No princípio, mesmo antes de tudo tomar corpo, já se dizia que aquilo não iria dar certo, que era impossível, inviável... contudo, como era de se esperar, a obstinação disse que iria fazer mesmo assim e iria provar por a + b que ela estava certa. Os incrédulos por sua vez tiveram de aceitar resignados a tentativa, afinal nada podiam com a sua vontade. E foi assim, enquanto a concordância ainda pensava no que responder, em meio à discordância e obstinação que nasceu o projeto d'A Terra da Concordância. Um projeto ousado que, admitamos, era bonito, tinha bons princípios e tudo mais que era preciso para alcançar o sucesso.

Conforme o esperado, tudo começou muito bem. Ao norte já se ouvia o burburinho de que algo novo estava por vir. "Veja! Veja! Eu moro n'A Terra da Concordância! É ótimo morar aqui! Você deveria experimentar também!" Não demorou muito então até que a fumaça das terras boreais tomasse tamanha proporção a ponto de que o sul todo notasse que algo quente vinha daquelas bandas. Foi nesse cenário que um antigo comerciante, que vivia sempre de lá pra cá fazendo sua vida, aportou o novo conceito consigo. 

E boom!

Rapidamente a novidade se alastrou. A Terra da Concordância granjeava mais e mais territórios pelo norte,  sul, leste e oeste! Não havia um lugar onde não se ouvisse falar dela. Ela abarcava consigo a alegria, os sorrisos e joias  mais brilhantes. A Terra da Concordância começava portanto a enraizar seus conceitos de que compartilhar era bom, era o importante. Todos estavam contentes, dançando, cantando, concretizando assim as bases da nova terra.

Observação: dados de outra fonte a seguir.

(* ===== verification/Tables.v ===== *)
(** * The tables of names of libnl

    Each table as the library has it, in its order, and the two functions that use it.  The
    numbers are those of the headers under [include/]. *)

From stdpp Require Import strings.
From S2P Require Import Prelude Packet Netlink NlError Text CStr Utils Occp.

Definition afs : list trans_tbl := [
  ent 0 "unspec"; ent 1 "unix"; ent 1 "local"; ent 2 "inet"; ent 3 "ax25"; ent 4 "ipx"; ent 5 "appletalk";
  ent 6 "netrom"; ent 7 "bridge"; ent 8 "atmpvc"; ent 9 "x25"; ent 10 "inet6"; ent 11 "rose";
  ent 12 "decnet"; ent 13 "netbeui"; ent 14 "security"; ent 15 "key"; ent 16 "netlink"; ent 16 "route";
  ent 17 "packet"; ent 18 "ash"; ent 19 "econet"; ent 20 "atmsvc"; ent 22 "sna"; ent 23 "irda";
  ent 24 "pppox"; ent 25 "wanpipe"; ent 26 "llc"; ent 31 "bluetooth"].

Definition nlfamilies : list trans_tbl := [
  ent 0 "route"; ent 2 "usersock"; ent 3 "firewall"; ent 4 "inetdiag"; ent 5 "nflog"; ent 6 "xfrm";
  ent 7 "selinux"; ent 8 "iscsi"; ent 9 "audit"; ent 10 "fib_lookup"; ent 11 "connector";
  ent 12 "netfilter"; ent 13 "ip6_fw"; ent 14 "dnrtmsg"; ent 15 "kobject_uevent"; ent 16 "generic";
  ent 18 "scsitransport"; ent 19 "ecryptfs"].

Definition llprotos : list trans_tbl := [
  ent 0 "generic"; ent 1 "ether"; ent 2 "eether"; ent 3 "ax25"; ent 4 "pronet"; ent 5 "chaos";
  ent 6 "ieee802"; ent 7 "arcnet"; ent 8 "atalk"; ent 15 "dlci"; ent 19 "atm"; ent 23 "metricom";
  ent 24 "ieee1394"; ent 27 "eui64"; ent 32 "infiniband"; ent 256 "slip"; ent 257 "cslip"; ent 258 "slip6";
  ent 259 "cslip6"; ent 260 "rsrvd"; ent 264 "adapt"; ent 270 "rose"; ent 271 "x25"; ent 272 "hwx25";
  ent 280 "can"; ent 512 "ppp"; ent 513 "hdlc"; ent 516 "lapb"; ent 517 "ddcmp"; ent 518 "rawhdlc";
  ent 768 "ipip"; ent 769 "tunnel6"; ent 770 "frad"; ent 771 "skip"; ent 772 "loopback";
  ent 773 "localtlk"; ent 774 "fddi"; ent 775 "bif"; ent 776 "sit"; ent 777 "ip/ddp"; ent 778 "gre";
  ent 779 "pimreg"; ent 780 "hippi"; ent 781 "ash"; ent 782 "econet"; ent 783 "irda"; ent 784 "fcpp";
  ent 785 "fcal"; ent 786 "fcpl"; ent 787 "fcfb_0"; ent 788 "fcfb_1"; ent 789 "fcfb_2"; ent 790 "fcfb_3";
  ent 791 "fcfb_4"; ent 792 "fcfb_5"; ent 793 "fcfb_6"; ent 794 "fcfb_7"; ent 795 "fcfb_8";
  ent 796 "fcfb_9"; ent 797 "fcfb_10"; ent 798 "fcfb_11"; ent 799 "fcfb_12"; ent 800 "tr";
  ent 801 "ieee802.11"; ent 820 "phonet"; ent 822 "caif"; ent 802 "ieee802.11_prism"; ent 65535 "void"].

Entretanto, eis que sem motivo aparente uma onda de calor vinda de não se sabe onde invade o multicontinente d'A Terra da Concordância. Muitos continuaram a amar o calor, a ir à praia, à piscina, ao rio, à lagoa ou mesmo ao parque para se refrescar e diziam que isso era bom. Porém enquanto alguns se divertiam com o a alta temperatura, outros passaram a destestá-la. De um lado essas ondas de calor geravam vários momentos bons, do outro, problemas e situações desagradáveis começaram a incomodar. Logo, aqueles que não tinham praia, piscina, rio, lagoa ou parque por perto e que, ao invés de tirar algum proveito do calor, não podiam nada além do que lhe suportar, resolveram ir para lugares onde as circunstâncias soavam melhores. E foi aí que tudo começou a ruir.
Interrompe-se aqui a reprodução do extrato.